▸ **PROBLEM STATEMENT**:
Starting at the top of the entries below, set down each line exactly as written, and stop after the line containing "(** C28: When".

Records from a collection
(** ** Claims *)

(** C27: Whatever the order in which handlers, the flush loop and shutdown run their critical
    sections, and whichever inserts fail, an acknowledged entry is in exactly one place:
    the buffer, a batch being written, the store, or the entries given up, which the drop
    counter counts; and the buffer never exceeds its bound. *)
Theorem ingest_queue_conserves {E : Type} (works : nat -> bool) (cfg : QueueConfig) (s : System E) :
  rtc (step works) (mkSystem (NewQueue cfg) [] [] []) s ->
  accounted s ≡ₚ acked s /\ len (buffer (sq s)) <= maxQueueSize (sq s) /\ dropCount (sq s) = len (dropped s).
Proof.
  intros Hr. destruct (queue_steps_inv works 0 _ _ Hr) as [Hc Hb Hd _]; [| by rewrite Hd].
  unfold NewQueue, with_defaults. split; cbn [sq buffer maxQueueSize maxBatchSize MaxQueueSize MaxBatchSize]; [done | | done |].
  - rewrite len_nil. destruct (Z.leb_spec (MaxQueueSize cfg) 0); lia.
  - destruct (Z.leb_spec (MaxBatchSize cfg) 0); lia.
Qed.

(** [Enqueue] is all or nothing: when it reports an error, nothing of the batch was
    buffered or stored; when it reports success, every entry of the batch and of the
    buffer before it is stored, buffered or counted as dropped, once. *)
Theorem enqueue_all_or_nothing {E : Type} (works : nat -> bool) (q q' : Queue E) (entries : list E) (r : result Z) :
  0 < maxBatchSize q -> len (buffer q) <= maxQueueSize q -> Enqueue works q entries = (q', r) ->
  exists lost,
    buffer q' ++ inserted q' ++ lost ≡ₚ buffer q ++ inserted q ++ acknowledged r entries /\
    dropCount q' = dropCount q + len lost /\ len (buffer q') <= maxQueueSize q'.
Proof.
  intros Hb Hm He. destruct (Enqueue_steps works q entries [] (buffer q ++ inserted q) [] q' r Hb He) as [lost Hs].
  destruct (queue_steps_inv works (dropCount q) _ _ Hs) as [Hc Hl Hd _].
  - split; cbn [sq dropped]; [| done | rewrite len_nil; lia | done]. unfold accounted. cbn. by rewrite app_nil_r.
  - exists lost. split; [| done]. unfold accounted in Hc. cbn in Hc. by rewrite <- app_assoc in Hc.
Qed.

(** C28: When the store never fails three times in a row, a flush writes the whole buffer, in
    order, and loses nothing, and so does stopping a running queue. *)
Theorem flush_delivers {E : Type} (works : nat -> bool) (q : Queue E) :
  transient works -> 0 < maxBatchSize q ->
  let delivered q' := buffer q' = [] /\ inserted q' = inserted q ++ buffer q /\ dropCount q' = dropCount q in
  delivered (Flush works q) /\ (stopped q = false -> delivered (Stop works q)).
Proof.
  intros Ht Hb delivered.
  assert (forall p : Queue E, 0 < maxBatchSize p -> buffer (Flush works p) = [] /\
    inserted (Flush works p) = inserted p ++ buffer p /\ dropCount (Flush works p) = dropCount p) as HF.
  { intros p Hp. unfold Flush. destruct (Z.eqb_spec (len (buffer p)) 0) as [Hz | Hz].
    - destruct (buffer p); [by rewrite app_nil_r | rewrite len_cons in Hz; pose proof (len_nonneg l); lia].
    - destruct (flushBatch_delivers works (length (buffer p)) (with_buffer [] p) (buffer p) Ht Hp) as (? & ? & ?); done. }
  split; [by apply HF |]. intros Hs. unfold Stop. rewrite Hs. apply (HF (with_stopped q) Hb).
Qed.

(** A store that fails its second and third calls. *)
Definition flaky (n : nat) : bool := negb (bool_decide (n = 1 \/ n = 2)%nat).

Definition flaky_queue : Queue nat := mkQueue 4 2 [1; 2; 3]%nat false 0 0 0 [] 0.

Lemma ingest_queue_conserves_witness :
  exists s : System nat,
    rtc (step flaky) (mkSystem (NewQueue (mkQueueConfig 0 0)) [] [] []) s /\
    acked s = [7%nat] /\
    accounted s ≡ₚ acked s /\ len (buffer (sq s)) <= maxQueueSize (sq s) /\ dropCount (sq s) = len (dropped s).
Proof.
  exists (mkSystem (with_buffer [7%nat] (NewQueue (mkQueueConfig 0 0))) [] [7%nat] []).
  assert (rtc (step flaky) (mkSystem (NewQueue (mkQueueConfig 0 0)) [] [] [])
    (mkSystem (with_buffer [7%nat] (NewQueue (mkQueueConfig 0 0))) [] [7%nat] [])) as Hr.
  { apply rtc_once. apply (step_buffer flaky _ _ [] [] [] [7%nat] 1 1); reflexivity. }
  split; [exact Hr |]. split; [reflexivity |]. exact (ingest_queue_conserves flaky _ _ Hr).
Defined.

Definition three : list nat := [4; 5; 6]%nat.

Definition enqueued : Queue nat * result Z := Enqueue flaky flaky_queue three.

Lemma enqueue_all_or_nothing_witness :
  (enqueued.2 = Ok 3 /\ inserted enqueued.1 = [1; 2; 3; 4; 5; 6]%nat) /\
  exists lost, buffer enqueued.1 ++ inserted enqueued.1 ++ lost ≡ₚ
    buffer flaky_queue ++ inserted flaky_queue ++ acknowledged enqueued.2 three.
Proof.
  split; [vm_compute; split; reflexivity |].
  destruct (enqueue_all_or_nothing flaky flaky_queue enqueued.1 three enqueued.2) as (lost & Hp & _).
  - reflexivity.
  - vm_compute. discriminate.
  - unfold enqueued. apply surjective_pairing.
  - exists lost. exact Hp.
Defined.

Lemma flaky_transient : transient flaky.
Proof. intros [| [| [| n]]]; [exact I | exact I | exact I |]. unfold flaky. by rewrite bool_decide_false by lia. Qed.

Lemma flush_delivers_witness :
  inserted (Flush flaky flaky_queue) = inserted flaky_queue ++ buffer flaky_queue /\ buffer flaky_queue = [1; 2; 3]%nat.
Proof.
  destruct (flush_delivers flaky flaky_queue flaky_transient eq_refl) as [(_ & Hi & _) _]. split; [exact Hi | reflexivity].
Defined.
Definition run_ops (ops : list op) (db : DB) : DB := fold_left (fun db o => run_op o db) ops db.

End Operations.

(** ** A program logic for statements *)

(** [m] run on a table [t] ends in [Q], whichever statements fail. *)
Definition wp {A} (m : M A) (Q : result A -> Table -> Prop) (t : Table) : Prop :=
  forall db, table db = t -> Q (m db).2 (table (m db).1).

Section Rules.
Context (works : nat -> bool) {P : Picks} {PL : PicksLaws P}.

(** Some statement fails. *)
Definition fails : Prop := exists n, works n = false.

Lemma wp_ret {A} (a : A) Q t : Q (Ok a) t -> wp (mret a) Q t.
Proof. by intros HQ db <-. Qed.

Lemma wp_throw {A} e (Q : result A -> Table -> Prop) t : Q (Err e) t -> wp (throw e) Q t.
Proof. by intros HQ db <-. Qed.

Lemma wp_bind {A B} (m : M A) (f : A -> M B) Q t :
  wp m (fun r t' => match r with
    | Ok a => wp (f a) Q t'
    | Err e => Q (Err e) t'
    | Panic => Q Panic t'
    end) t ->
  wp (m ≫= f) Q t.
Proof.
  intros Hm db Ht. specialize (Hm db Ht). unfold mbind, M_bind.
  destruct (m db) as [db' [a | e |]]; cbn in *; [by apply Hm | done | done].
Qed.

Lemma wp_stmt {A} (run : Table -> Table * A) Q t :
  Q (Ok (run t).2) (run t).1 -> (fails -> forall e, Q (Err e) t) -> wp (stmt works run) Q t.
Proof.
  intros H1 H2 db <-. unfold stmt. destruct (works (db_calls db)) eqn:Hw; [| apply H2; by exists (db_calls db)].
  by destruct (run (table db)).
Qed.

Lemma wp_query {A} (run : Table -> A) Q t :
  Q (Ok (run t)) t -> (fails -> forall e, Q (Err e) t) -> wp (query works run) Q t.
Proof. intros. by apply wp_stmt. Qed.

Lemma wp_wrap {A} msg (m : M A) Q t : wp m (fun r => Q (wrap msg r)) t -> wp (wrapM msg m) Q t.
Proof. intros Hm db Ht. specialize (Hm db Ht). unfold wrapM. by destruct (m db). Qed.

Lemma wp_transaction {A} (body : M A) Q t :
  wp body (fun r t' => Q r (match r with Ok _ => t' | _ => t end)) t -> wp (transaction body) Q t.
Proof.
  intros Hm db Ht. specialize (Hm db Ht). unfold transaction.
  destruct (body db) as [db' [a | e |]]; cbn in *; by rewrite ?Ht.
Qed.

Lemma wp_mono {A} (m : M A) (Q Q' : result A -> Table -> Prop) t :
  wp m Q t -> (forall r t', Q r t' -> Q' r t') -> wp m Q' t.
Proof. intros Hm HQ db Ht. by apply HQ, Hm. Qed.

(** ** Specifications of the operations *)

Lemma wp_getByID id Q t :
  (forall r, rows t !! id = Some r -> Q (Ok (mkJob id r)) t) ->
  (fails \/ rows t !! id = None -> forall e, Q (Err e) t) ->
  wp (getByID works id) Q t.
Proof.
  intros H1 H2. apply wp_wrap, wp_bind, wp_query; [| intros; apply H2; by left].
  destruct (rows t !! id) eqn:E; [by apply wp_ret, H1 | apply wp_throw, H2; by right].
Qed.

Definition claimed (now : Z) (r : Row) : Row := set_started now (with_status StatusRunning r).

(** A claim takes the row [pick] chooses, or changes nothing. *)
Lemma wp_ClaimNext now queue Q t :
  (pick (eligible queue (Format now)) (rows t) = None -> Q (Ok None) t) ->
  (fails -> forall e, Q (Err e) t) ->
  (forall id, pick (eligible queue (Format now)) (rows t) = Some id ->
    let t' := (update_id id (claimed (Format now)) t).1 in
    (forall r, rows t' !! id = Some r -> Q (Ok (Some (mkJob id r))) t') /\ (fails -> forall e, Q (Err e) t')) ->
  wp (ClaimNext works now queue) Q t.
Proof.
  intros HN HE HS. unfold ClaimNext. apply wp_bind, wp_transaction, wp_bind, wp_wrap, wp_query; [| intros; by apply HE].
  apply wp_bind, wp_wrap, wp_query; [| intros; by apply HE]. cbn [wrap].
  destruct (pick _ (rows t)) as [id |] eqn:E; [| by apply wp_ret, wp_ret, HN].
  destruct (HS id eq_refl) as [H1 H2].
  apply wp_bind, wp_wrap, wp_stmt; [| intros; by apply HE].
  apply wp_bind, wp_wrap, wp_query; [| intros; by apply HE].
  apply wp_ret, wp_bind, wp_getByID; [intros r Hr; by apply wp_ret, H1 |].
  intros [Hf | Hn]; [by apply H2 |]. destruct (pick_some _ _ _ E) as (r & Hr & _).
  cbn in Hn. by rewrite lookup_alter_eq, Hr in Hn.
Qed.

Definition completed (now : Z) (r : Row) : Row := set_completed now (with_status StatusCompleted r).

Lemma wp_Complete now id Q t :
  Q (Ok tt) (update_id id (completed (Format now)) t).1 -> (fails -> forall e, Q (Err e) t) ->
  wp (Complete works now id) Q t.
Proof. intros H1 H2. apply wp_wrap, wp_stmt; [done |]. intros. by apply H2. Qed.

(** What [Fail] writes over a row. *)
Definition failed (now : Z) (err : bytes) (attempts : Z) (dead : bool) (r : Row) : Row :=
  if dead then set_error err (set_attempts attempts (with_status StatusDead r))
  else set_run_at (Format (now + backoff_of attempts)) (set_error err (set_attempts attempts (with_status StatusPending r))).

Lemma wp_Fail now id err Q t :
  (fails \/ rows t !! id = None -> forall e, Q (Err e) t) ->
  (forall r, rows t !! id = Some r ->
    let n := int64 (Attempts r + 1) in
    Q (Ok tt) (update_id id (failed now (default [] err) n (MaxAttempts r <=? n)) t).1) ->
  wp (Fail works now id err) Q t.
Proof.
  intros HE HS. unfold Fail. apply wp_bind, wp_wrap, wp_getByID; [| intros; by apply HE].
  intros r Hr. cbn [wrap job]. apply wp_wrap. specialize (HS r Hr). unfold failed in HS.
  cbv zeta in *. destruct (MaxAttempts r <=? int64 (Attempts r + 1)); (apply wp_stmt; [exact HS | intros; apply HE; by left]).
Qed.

▸ **ANSWER TO THIS PROBLEM**:
(** ** Claims *)

(** C27: Whatever the order in which handlers, the flush loop and shutdown run their critical
    sections, and whichever inserts fail, an acknowledged entry is in exactly one place:
    the buffer, a batch being written, the store, or the entries given up, which the drop
    counter counts; and the buffer never exceeds its bound. *)
Theorem ingest_queue_conserves {E : Type} (works : nat -> bool) (cfg : QueueConfig) (s : System E) :
  rtc (step works) (mkSystem (NewQueue cfg) [] [] []) s ->
  accounted s ≡ₚ acked s /\ len (buffer (sq s)) <= maxQueueSize (sq s) /\ dropCount (sq s) = len (dropped s).
Proof.
  intros Hr. destruct (queue_steps_inv works 0 _ _ Hr) as [Hc Hb Hd _]; [| by rewrite Hd].
  unfold NewQueue, with_defaults. split; cbn [sq buffer maxQueueSize maxBatchSize MaxQueueSize MaxBatchSize]; [done | | done |].
  - rewrite len_nil. destruct (Z.leb_spec (MaxQueueSize cfg) 0); lia.
  - destruct (Z.leb_spec (MaxBatchSize cfg) 0); lia.
Qed.

(** [Enqueue] is all or nothing: when it reports an error, nothing of the batch was
    buffered or stored; when it reports success, every entry of the batch and of the
    buffer before it is stored, buffered or counted as dropped, once. *)
Theorem enqueue_all_or_nothing {E : Type} (works : nat -> bool) (q q' : Queue E) (entries : list E) (r : result Z) :
  0 < maxBatchSize q -> len (buffer q) <= maxQueueSize q -> Enqueue works q entries = (q', r) ->
  exists lost,
    buffer q' ++ inserted q' ++ lost ≡ₚ buffer q ++ inserted q ++ acknowledged r entries /\
    dropCount q' = dropCount q + len lost /\ len (buffer q') <= maxQueueSize q'.
Proof.
  intros Hb Hm He. destruct (Enqueue_steps works q entries [] (buffer q ++ inserted q) [] q' r Hb He) as [lost Hs].
  destruct (queue_steps_inv works (dropCount q) _ _ Hs) as [Hc Hl Hd _].
  - split; cbn [sq dropped]; [| done | rewrite len_nil; lia | done]. unfold accounted. cbn. by rewrite app_nil_r.
  - exists lost. split; [| done]. unfold accounted in Hc. cbn in Hc. by rewrite <- app_assoc in Hc.
Qed.

(** C28: When the store never fails three times in a row, a flush writes the whole buffer, in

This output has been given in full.